● **The records**:
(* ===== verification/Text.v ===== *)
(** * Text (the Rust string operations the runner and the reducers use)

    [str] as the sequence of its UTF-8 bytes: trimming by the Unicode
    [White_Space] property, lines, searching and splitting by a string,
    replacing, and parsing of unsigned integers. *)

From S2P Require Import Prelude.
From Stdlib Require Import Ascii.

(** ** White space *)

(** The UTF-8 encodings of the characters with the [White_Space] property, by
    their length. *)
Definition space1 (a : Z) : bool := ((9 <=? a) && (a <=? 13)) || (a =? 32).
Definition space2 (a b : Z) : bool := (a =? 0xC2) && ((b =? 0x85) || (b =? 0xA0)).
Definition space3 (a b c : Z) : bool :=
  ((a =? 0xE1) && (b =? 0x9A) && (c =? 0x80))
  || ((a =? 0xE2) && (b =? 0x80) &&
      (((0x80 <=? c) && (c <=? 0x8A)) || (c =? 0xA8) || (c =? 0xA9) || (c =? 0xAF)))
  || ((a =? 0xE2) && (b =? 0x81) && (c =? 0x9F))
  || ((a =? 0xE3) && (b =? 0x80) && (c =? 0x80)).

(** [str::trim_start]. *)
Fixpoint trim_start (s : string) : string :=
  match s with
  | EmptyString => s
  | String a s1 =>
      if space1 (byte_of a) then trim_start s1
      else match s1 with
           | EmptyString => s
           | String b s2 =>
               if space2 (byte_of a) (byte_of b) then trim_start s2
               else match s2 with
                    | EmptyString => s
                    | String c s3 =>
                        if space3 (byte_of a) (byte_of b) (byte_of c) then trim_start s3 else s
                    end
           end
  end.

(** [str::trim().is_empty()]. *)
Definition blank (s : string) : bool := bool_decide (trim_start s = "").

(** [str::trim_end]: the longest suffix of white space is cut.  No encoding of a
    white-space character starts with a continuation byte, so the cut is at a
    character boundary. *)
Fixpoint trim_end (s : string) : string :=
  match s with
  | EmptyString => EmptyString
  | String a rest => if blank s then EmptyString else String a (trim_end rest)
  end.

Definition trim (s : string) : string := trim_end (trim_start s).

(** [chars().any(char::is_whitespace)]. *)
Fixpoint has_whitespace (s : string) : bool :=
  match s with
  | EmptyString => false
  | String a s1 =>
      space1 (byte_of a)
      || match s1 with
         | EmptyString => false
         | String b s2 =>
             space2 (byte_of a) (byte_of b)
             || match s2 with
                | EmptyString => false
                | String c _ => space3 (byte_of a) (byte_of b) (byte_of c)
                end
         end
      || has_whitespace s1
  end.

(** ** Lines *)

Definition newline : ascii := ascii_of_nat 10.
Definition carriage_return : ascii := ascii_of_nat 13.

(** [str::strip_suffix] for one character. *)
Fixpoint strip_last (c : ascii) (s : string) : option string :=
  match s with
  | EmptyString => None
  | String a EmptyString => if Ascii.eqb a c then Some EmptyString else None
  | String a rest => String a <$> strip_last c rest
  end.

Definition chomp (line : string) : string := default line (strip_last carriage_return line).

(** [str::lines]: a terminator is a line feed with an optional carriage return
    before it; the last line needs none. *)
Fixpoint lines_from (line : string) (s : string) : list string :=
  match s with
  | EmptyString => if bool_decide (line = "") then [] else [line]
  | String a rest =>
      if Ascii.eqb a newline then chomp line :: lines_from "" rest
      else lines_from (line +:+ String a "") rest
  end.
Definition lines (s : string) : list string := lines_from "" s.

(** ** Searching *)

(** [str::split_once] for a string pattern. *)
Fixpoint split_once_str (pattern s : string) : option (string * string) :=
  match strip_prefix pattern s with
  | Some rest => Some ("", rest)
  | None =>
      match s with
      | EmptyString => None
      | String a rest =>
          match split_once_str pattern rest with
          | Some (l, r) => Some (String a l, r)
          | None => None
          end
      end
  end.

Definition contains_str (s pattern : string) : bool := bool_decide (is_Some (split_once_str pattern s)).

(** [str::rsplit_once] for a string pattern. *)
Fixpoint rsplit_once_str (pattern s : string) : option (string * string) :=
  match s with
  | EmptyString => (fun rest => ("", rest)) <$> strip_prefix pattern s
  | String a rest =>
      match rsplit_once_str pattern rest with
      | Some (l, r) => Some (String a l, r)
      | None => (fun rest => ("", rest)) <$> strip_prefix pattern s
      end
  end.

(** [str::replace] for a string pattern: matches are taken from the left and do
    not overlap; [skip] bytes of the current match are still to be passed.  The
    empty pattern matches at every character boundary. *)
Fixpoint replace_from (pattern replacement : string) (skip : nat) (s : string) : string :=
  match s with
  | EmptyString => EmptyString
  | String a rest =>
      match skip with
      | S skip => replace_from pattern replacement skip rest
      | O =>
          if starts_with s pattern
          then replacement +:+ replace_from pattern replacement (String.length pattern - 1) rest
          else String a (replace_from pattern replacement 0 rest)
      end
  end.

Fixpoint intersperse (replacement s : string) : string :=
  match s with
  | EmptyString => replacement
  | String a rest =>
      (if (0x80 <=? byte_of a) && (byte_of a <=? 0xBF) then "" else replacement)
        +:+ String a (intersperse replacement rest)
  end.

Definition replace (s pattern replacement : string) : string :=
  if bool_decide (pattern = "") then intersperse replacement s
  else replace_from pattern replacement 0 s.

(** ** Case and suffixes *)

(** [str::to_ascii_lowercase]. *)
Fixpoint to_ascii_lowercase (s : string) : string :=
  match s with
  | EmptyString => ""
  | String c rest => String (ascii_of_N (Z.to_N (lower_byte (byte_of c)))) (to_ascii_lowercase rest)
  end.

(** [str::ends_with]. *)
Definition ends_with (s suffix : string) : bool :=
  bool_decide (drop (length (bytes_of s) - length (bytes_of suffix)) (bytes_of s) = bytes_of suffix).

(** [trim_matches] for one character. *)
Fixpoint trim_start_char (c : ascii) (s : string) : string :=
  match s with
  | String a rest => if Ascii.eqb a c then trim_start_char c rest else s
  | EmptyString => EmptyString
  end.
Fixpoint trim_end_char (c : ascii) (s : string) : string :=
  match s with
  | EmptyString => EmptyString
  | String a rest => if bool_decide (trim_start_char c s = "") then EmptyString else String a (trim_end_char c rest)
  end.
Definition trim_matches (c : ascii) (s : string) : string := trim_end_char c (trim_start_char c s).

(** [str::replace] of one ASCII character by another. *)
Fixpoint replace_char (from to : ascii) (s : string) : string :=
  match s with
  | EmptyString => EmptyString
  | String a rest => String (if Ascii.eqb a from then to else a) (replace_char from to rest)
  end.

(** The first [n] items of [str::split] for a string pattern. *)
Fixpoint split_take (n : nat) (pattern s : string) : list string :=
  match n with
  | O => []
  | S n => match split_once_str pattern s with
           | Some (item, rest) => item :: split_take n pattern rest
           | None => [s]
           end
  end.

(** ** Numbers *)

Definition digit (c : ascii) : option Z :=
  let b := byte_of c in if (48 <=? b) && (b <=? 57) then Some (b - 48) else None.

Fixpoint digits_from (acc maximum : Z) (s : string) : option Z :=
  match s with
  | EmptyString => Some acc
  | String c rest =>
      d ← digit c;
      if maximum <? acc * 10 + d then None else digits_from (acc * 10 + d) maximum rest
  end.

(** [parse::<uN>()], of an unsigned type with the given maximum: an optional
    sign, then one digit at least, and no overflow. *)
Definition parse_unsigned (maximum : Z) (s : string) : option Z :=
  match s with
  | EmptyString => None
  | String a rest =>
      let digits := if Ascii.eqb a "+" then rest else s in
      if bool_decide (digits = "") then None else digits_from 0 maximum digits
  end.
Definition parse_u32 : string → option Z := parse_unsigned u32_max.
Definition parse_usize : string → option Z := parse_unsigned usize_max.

--

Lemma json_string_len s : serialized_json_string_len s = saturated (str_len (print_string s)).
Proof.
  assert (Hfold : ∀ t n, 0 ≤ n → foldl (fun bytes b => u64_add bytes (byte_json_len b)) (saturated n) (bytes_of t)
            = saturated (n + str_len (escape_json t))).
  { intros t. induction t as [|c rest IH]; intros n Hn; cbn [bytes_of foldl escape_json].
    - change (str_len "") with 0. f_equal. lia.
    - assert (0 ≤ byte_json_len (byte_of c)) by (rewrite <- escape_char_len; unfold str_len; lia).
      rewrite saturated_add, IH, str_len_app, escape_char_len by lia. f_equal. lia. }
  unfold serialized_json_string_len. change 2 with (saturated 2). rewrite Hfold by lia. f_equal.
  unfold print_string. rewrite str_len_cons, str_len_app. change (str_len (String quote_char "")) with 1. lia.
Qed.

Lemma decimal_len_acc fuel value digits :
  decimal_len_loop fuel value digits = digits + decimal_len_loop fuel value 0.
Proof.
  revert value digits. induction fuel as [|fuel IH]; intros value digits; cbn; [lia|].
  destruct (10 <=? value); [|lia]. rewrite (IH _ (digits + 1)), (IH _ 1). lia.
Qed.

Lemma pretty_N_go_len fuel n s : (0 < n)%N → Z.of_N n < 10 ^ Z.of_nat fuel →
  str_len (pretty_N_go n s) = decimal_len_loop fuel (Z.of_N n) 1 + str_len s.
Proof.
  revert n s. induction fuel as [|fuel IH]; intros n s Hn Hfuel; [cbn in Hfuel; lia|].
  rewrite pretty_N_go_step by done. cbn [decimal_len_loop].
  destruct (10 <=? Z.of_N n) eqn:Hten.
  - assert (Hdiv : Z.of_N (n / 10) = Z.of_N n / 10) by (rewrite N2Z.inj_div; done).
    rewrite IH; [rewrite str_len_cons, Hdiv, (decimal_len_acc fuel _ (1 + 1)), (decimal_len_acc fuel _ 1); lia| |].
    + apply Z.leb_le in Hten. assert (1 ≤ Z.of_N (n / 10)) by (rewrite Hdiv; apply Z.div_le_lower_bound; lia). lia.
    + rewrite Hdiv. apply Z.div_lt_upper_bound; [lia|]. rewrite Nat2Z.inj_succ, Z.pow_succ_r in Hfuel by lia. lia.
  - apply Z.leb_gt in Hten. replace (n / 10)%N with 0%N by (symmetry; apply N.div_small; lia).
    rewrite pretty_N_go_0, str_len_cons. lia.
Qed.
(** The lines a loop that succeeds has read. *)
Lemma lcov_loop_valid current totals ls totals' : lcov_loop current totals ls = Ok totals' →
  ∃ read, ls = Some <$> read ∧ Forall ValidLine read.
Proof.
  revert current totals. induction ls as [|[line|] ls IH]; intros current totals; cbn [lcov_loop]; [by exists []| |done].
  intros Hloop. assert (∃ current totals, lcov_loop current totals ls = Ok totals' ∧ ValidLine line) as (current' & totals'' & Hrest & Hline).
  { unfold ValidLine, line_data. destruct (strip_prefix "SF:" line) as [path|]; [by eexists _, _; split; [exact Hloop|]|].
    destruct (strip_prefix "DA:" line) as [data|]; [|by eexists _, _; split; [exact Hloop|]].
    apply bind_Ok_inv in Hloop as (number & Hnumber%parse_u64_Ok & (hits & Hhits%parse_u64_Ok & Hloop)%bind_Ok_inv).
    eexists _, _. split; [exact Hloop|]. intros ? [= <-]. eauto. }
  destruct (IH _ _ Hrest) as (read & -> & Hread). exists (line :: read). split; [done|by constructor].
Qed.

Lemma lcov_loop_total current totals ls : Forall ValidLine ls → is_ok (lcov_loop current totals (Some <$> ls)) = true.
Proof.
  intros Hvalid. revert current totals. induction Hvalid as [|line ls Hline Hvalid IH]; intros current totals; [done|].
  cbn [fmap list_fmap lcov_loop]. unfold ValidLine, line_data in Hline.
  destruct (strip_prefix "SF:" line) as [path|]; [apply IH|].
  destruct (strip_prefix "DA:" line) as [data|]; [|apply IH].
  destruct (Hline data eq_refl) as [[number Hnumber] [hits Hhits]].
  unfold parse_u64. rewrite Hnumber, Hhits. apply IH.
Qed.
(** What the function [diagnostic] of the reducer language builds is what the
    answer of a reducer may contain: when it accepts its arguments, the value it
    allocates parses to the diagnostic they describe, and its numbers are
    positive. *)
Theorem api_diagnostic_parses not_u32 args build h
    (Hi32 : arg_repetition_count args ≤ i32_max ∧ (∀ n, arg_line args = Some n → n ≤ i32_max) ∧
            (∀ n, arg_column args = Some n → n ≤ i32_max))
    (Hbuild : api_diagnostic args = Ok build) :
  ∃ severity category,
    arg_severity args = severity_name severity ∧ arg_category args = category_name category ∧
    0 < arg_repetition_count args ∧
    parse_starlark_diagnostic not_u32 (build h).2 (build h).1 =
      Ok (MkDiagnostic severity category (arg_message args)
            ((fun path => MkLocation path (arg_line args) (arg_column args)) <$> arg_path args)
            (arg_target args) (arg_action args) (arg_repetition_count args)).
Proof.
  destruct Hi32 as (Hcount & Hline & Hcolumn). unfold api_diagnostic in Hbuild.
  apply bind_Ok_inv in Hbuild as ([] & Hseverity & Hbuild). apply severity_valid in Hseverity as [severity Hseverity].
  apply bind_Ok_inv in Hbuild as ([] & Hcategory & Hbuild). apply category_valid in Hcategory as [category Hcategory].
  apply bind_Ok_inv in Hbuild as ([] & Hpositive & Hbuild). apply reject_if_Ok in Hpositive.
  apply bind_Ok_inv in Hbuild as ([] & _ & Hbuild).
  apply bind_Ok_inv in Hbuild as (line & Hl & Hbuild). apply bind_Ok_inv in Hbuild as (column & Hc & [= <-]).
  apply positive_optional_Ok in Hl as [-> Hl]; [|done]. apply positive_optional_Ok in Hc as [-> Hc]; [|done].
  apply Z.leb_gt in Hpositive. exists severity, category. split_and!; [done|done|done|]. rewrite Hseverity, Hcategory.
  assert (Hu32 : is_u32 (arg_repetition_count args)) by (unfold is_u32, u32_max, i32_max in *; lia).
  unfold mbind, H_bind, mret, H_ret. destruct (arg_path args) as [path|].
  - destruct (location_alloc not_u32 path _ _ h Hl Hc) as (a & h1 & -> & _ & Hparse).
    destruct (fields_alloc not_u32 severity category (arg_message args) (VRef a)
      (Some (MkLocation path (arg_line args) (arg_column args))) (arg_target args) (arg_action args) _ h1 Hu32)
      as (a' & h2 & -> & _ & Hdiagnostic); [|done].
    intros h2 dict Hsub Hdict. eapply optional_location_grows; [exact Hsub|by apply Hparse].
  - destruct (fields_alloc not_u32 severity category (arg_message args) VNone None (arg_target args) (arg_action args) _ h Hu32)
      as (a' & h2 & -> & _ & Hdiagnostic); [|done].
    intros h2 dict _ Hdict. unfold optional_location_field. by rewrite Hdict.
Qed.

● **What is being asked**: Take the lines above from the one containing "apply bind_Ok_inv in Hbuild as (line" to the one containing "- destruct (fields_alloc" and retype them exactly, both ends included, with nothing added.

● **Result of this exercise**:
  apply bind_Ok_inv in Hbuild as (line & Hl & Hbuild). apply bind_Ok_inv in Hbuild as (column & Hc & [= <-]).
  apply positive_optional_Ok in Hl as [-> Hl]; [|done]. apply positive_optional_Ok in Hc as [-> Hc]; [|done].
  apply Z.leb_gt in Hpositive. exists severity, category. split_and!; [done|done|done|]. rewrite Hseverity, Hcategory.
  assert (Hu32 : is_u32 (arg_repetition_count args)) by (unfold is_u32, u32_max, i32_max in *; lia).
  unfold mbind, H_bind, mret, H_ret. destruct (arg_path args) as [path|].
  - destruct (location_alloc not_u32 path _ _ h Hl Hc) as (a & h1 & -> & _ & Hparse).
    destruct (fields_alloc not_u32 severity category (arg_message args) (VRef a)
      (Some (MkLocation path (arg_line args) (arg_column args))) (arg_target args) (arg_action args) _ h1 Hu32)
      as (a' & h2 & -> & _ & Hdiagnostic); [|done].
    intros h2 dict Hsub Hdict. eapply optional_location_grows; [exact Hsub|by apply Hparse].
  - destruct (fields_alloc not_u32 severity category (arg_message args) VNone None (arg_target args) (arg_action args) _ h Hu32)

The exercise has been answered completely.